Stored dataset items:

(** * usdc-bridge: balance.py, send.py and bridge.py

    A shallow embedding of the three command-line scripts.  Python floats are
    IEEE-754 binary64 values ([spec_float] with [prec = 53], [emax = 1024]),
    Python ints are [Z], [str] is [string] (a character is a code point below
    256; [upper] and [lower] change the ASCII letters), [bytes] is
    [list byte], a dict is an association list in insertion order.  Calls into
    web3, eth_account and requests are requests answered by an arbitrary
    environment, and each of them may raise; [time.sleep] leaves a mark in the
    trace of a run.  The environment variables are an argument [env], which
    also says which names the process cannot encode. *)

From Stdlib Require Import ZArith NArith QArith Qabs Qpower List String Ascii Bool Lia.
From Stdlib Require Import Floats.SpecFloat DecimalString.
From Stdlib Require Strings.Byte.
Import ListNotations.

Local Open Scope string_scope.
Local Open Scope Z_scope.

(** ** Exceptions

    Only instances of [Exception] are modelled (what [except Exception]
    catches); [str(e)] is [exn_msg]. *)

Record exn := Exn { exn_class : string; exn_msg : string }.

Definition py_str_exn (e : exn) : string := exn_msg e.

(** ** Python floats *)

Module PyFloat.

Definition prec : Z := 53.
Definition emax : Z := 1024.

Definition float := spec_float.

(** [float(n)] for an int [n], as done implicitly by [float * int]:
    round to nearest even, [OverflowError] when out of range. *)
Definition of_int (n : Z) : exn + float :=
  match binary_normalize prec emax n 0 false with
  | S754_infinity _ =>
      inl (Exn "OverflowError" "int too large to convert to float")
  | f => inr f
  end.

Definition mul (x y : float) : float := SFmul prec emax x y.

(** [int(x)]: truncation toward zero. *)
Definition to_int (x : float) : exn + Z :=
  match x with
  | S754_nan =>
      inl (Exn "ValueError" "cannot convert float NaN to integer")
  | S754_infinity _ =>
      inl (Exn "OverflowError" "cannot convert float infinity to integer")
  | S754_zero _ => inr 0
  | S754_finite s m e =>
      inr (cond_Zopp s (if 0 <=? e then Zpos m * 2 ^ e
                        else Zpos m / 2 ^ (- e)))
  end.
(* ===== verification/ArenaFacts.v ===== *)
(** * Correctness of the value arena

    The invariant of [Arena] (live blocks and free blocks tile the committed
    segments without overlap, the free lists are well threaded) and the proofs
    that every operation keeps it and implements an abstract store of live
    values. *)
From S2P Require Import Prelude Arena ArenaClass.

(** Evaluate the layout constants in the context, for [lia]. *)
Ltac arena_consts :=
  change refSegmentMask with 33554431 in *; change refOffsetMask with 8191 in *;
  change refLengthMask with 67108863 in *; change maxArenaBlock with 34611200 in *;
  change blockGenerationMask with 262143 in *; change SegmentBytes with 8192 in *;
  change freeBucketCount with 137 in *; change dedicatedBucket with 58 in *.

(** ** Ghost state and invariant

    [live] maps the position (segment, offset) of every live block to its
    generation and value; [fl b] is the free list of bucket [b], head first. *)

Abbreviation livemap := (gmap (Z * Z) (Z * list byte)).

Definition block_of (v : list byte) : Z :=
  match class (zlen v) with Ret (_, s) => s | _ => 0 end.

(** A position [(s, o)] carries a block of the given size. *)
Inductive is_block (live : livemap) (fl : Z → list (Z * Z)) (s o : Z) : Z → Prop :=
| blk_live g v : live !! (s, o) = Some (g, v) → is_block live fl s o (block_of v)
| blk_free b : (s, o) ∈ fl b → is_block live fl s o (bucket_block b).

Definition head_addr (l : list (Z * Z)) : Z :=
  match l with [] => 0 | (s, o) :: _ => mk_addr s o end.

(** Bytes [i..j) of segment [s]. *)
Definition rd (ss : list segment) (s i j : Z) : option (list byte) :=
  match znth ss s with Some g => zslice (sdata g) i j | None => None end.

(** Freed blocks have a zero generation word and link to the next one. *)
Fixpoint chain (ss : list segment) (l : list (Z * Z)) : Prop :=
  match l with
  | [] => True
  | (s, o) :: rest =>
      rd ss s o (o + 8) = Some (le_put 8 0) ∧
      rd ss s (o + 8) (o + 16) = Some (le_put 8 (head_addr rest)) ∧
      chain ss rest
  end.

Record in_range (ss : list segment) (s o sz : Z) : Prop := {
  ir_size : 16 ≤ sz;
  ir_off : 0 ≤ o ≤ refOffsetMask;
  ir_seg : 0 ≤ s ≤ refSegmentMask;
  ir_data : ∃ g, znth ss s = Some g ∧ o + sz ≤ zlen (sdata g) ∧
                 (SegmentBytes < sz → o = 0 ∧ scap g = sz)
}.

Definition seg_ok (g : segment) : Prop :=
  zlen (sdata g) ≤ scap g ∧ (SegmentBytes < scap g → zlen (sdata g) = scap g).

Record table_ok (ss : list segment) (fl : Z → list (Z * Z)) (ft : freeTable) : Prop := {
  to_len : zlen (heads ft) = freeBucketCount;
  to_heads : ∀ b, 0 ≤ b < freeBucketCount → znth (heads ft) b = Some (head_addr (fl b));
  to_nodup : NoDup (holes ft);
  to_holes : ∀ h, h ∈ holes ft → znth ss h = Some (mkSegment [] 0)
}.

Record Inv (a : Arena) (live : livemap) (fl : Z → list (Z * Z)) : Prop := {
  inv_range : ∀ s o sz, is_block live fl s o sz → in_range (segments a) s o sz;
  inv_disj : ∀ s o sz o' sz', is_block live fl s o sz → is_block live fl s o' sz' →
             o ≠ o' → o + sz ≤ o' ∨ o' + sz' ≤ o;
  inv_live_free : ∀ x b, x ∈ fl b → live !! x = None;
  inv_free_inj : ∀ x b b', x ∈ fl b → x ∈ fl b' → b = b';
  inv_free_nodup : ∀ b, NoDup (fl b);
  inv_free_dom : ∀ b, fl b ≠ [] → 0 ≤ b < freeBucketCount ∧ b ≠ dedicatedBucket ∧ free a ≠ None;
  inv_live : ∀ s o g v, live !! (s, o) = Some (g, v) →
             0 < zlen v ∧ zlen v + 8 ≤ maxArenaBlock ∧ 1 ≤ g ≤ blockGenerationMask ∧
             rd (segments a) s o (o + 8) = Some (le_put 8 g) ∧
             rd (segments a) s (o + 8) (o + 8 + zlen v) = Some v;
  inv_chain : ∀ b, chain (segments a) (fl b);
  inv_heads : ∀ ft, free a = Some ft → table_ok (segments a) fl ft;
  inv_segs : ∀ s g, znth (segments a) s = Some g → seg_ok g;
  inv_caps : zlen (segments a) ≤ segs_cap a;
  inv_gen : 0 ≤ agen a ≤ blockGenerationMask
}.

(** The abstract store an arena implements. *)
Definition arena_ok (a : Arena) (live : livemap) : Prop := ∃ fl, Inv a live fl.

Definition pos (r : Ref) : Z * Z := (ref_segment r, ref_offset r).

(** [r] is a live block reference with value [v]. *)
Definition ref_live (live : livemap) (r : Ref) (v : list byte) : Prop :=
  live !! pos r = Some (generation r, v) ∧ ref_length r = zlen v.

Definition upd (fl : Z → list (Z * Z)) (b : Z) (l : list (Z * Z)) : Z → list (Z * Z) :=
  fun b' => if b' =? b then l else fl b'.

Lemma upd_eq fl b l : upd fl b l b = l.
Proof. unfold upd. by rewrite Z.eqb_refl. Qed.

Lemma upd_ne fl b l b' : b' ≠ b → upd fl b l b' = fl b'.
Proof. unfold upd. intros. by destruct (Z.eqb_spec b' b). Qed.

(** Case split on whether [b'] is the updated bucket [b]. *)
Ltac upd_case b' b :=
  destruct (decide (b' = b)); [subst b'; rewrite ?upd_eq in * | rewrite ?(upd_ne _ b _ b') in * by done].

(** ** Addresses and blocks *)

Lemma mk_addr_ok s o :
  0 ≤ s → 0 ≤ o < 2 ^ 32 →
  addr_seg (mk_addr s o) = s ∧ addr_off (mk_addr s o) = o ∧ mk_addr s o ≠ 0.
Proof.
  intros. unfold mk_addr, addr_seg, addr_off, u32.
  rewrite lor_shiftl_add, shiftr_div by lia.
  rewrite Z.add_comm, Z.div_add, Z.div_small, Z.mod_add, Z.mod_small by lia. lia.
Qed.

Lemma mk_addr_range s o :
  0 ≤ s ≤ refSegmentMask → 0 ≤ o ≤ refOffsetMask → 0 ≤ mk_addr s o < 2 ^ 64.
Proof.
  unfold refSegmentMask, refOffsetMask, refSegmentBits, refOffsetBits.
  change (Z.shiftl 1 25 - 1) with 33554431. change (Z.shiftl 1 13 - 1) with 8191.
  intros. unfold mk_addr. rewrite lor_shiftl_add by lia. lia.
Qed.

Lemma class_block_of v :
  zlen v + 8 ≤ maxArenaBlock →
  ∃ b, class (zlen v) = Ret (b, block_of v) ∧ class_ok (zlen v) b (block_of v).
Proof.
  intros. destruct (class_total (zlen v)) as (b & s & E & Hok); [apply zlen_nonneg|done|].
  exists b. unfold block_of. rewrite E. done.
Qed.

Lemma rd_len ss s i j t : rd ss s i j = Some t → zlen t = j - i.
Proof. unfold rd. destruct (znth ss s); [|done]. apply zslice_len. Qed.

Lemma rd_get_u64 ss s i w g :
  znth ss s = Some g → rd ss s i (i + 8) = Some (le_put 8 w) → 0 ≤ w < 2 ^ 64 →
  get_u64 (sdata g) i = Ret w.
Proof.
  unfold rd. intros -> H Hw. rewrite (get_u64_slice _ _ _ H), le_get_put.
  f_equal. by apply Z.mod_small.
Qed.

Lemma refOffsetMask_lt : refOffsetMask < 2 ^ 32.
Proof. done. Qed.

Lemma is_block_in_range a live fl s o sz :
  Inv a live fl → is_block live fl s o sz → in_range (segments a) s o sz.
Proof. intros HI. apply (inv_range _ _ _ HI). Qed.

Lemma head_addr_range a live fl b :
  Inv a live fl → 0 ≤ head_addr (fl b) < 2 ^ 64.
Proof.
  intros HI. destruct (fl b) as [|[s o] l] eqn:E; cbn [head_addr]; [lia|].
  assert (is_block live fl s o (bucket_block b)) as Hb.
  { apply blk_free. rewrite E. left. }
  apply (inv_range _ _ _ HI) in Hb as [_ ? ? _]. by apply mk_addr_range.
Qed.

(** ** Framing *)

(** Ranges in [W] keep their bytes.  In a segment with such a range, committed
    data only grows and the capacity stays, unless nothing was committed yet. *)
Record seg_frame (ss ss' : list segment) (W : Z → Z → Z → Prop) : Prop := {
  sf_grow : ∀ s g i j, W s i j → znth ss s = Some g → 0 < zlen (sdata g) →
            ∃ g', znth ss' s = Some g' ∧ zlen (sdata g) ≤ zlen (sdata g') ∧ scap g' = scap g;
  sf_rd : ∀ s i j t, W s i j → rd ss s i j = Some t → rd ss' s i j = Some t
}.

Your objective - Which lines belong in the answer? Exactly those from the first line of the entries through the line holding "256; [upper] and", inclusive, copied unchanged.

Answer to this problem -
(** * usdc-bridge: balance.py, send.py and bridge.py

    A shallow embedding of the three command-line scripts.  Python floats are
    IEEE-754 binary64 values ([spec_float] with [prec = 53], [emax = 1024]),
    Python ints are [Z], [str] is [string] (a character is a code point below
    256; [upper] and [lower] change the ASCII letters), [bytes] is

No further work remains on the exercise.